* ACTIVITY
Each line of the data that includes "Hsorted" must be copied.

Stored items:
:::::
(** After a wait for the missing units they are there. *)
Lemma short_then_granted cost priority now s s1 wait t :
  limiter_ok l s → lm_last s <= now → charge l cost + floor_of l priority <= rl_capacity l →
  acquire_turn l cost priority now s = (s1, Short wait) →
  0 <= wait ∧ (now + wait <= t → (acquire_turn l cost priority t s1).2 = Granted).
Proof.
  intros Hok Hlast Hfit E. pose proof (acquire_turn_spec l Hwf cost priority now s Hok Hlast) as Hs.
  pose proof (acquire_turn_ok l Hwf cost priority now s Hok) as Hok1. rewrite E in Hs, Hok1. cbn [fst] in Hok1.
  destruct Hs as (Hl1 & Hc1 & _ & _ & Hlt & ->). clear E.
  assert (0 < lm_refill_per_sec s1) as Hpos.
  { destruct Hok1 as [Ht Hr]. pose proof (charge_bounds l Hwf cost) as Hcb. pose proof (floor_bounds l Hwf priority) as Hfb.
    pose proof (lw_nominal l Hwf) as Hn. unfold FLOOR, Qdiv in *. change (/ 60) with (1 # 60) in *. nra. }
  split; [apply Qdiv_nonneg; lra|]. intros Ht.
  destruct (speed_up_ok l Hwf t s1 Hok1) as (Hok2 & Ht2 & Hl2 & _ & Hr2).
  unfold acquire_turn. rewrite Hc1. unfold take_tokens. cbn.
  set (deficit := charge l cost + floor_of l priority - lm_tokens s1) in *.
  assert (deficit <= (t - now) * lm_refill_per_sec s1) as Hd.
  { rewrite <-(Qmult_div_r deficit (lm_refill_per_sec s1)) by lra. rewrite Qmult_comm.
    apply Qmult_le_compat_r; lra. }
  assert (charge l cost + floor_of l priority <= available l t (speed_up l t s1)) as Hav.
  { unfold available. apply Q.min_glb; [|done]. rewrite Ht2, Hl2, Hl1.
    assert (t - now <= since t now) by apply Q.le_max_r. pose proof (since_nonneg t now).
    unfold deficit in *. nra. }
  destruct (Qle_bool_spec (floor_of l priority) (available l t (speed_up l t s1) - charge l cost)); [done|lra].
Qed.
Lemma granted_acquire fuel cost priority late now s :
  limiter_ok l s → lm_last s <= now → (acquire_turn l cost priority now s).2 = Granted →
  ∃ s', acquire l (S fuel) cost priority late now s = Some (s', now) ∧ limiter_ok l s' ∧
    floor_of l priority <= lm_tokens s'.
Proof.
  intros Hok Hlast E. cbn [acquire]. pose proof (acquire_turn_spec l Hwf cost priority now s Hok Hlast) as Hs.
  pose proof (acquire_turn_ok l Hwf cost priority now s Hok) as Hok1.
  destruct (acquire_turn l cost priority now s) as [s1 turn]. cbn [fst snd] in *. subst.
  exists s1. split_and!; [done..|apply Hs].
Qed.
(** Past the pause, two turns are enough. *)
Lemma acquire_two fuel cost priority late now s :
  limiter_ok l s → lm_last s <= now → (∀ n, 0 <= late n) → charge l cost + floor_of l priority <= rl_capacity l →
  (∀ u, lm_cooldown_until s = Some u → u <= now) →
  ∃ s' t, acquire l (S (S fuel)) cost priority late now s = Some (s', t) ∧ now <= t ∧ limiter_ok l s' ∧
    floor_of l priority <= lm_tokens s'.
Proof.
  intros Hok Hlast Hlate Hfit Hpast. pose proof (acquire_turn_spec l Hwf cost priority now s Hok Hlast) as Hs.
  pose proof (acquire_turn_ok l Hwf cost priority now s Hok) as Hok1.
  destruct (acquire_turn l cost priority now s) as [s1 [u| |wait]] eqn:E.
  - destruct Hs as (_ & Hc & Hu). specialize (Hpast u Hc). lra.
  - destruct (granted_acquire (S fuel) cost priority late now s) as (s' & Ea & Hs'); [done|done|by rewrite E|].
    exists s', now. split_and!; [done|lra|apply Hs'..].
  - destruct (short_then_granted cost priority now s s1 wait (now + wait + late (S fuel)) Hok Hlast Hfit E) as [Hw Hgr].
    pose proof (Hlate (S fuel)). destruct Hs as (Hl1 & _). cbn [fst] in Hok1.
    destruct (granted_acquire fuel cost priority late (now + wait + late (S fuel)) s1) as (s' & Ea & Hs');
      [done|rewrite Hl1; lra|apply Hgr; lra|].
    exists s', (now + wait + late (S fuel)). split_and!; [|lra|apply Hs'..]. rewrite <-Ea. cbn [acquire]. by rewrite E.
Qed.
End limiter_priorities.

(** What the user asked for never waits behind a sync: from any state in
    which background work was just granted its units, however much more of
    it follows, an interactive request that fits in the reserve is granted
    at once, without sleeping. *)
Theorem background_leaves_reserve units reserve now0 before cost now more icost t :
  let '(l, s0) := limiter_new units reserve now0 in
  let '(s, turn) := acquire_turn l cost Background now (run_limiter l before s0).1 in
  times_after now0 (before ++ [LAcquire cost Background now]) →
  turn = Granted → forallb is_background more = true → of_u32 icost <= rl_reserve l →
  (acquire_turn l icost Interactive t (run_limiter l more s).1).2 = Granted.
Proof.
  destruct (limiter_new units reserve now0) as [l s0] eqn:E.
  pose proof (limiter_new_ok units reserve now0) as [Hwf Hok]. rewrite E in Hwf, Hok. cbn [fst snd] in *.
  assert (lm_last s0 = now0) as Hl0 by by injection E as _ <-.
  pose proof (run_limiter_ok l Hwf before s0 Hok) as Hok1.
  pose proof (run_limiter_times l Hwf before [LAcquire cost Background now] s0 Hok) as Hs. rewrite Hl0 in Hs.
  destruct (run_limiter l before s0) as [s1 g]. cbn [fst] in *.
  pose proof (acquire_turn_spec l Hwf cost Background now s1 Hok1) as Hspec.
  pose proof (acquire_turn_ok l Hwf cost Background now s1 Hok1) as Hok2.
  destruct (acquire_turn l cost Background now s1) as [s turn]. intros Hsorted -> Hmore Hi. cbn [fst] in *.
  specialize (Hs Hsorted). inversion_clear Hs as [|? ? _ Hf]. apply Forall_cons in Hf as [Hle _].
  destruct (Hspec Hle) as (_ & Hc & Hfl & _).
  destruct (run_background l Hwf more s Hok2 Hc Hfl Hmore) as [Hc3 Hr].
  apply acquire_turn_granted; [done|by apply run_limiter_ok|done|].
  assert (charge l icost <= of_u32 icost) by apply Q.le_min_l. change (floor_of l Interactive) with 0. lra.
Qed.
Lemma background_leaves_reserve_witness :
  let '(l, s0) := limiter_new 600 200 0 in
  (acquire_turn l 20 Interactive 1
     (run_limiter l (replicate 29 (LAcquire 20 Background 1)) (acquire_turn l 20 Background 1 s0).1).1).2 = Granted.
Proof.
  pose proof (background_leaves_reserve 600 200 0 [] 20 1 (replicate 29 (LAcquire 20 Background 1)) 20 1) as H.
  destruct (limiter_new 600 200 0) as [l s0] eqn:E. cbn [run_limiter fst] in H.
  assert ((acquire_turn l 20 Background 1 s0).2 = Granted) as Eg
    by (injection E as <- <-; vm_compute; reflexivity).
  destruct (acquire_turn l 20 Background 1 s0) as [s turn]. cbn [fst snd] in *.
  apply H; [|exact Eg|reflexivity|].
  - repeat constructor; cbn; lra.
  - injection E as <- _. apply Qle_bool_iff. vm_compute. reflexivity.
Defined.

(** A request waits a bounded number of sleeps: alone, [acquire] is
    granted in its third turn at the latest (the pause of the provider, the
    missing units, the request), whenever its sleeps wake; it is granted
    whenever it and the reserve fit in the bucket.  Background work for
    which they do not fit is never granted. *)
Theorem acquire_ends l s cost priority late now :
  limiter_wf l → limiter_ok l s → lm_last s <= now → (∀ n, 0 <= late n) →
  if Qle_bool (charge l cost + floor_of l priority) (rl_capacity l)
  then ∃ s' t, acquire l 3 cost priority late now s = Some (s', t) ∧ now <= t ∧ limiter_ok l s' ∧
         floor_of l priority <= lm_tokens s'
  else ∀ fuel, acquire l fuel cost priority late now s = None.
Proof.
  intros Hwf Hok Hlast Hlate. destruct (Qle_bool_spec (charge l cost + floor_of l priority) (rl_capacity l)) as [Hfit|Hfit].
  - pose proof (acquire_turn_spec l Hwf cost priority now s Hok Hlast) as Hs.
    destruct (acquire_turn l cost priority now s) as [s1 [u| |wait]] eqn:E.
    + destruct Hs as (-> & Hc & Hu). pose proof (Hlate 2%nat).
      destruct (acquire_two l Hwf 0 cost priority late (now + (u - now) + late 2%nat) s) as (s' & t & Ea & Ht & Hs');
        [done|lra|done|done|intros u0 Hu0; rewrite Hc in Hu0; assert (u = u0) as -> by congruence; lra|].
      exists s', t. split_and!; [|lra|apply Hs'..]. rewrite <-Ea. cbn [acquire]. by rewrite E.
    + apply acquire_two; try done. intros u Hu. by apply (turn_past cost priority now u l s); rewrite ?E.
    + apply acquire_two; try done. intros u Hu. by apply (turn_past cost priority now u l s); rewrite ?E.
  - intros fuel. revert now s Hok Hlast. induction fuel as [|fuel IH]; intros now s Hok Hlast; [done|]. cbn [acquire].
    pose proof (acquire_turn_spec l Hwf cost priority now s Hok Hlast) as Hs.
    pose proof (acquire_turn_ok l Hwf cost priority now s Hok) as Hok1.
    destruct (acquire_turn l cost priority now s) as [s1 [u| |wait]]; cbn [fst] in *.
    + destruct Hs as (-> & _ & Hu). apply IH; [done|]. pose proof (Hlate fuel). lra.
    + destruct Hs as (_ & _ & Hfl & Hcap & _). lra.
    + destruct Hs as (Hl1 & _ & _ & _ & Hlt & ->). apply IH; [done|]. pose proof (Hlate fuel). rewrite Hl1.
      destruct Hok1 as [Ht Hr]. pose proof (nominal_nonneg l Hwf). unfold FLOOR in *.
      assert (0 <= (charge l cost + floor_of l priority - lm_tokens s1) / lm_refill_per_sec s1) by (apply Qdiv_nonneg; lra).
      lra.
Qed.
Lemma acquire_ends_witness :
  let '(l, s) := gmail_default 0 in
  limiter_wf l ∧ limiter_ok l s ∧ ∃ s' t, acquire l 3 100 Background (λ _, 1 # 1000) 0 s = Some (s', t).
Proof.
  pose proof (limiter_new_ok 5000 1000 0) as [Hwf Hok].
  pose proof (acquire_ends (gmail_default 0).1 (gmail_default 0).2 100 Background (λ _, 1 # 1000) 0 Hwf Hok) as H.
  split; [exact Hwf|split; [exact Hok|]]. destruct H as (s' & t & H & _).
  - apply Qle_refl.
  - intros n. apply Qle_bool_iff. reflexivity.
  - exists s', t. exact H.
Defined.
:::::
* RESPONSE TO THE EXERCISE
  destruct (acquire_turn l cost Background now s1) as [s turn]. intros Hsorted -> Hmore Hi. cbn [fst] in *.
  specialize (Hs Hsorted). inversion_clear Hs as [|? ? _ Hf]. apply Forall_cons in Hf as [Hle _].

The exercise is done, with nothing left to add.